Non bisogna prendere troppo sul serio la ritrovata unità del Partito democratico sul tema del riarmo europeo: la mozione unitaria presentata alla vigilia della prossima partecipazione della Meloni al Consiglio europeo è infatti un meraviglioso capolavoro di cultura democristiana. Il che vuol dire che per servire allo scopo della sinistra più estrema si è dovuti ricorrere agli espedienti linguistici dorotei.
Forse è questo l’elemento di maggiore novità, il linguaggio e le espressioni meno nette per tenere assieme, almeno formalmente, le anime lontane e distinte che oggi abitano il Pd. Sarà una lunga marcia nel deserto quella che attende i progressisti italiani. La scelta è tra rinnegare il pacifismo delle frange più estreme della sinistra e più vicine alle posizioni di Putin, oppure spingere per un socialismo moderno che vede la difesa, anche militare, come un elemento fondante.
Questa spaccatura reale è profonda e sta dilaniando anche il gruppo dirigente che sta intorno a Elly Schlein, antiche amicizie vengono messe in discussione, nuove alleanze si costruiscono sulla base di una visione distinta del mondo. Nessuno vuole ammettere che esista questa distinzione e così ci si affida all’antico strumento della mozione unitaria, in cui l’unica cosa che conta è che non ci sia una mozione avversa.
Che poi non dica nulla di concreto e che anzi si contraddica in più punti è quasi un corollario al teorema. A leggerla si capisce bene che è impossibile attuarla. Si chiede di fare una difesa comune ma senza fare ricorso alle armi, si chiede di costruire questa difesa comune senza però rinunciare a un incremento della spesa sociale, si chiede di costruire un’Europa unita senza avere una visione chiara di quale sia l’obiettivo vero dell’Europa che si va a formare.
È giusto che esultino i gruppi dirigenti per avere imparato una lezione che la politica da secoli insegna, ovvero che il compromesso è un elemento necessario se si vuole sopravvivere. In questo sicuramente ha contato molto l’esperienza delle pellicce grigie del Pd, che hanno tirato fuori gli antichi arnesi della mediazione, gioiscono per la ritrovata unità e sono felici per quello che, per ora, è stato scongiurato, ma questa emozione assomiglia molto a una tregua fragile come quella in Palestina, e tutti sono pronti a riprendere le armi non appena il quadro sarà più chiaro.
Inoltre, è evidente che l’irrilevanza nel nostro Paese sullo scenario europeo, con le sue ambiguità nel rapporto con gli Stati Uniti di Trump e la vocazione europeista sbandierata ma mai praticata, aiuta il Pd a tenere questa posizione ibrida.
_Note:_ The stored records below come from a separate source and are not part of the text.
(** ** View changes *)
Definition recorded_request (b : BftConsensus) (r : ViewChangeRequest) : BftConsensus :=
  set_view_changes (<[new_view r := (default [] (view_change_votes b !! new_view r) ++ [r])%list]>
    (view_change_votes b)) b.
Lemma run_on_view_change r b : run (on_view_change r) b =
  match get (validator_set b) (requester r) with
  | None => (b, Err (UnknownValidator (address_debug (requester r))))
  | Some _ =>
      if has_supermajority (validator_set b) (voters_stake (validator_set b)
           (requester <$> (default [] (view_change_votes b !! new_view r) ++ [r])%list))
      then (set_state (next_round (new_view r) (state b)) (recorded_request b r), Ok ())
      else (recorded_request b r, Ok ())
  end.
Proof.
  unfold on_view_change, recorded_request. destruct b as [ks vs st fin vcs]. run_bft.
  destruct (get vs (requester r)); [|reflexivity]. run_bft.
  destruct (has_supermajority _ _); reflexivity.
Qed.

Lemma run_certificate h b : run (get_finality_certificate h) b =
  let commits := filter (fun v => cv_vertex_hash v = h) (values (commit_votes (state b))) in
  (b, Ok (if has_supermajority (validator_set b) (voters_stake (validator_set b) (cv_voter <$> commits))
          then Some commits else None)).
Proof. destruct b as [ks vs st fin vcs]. reflexivity. Qed.
End calls.

(** ** The invariant of a node *)
Section invariant.
Context `{HO : HashOrder} `{CL : CryptoLib}.

Definition commit_signed (vs : ValidatorSet) (vote : CommitVote) : Prop :=
  exists v, get vs (cv_voter vote) = Some v /\
    verify_ecdsa (pubkey v) (hash_bytes (commit_hash vote)) (cv_signature vote) = true.
Definition prepare_signed (vs : ValidatorSet) (vote : PrepareVote) : Prop :=
  exists v, get vs (pv_voter vote) = Some v /\
    verify_ecdsa (pubkey v) (hash_bytes (prepare_hash vote)) (pv_signature vote) = true.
Alla fine le decisioni verranno prese a prescindere da quello che decideranno i democratici italiani e sarà quindi più semplice accettare lo stato di fatto piuttosto che apparirne come promotori.
Quel che conta per davvero, per questo gruppo dirigente, in questo momento, è chiudere il ciclo elettorale con le elezioni regionali delle cinque regioni più importanti per il Pd, senza spaccature sulla politica estera, che non sarebbero semplici da digerire. Ma lo strappo esiste nel profondo, come una crepa in un albero antico e non si sa se una passata di Vinavil e qualche foglio di carta riusciranno a coprirla, ricompattando quel che resta di un Ulivo sempre più spaccato e con le radici a secco.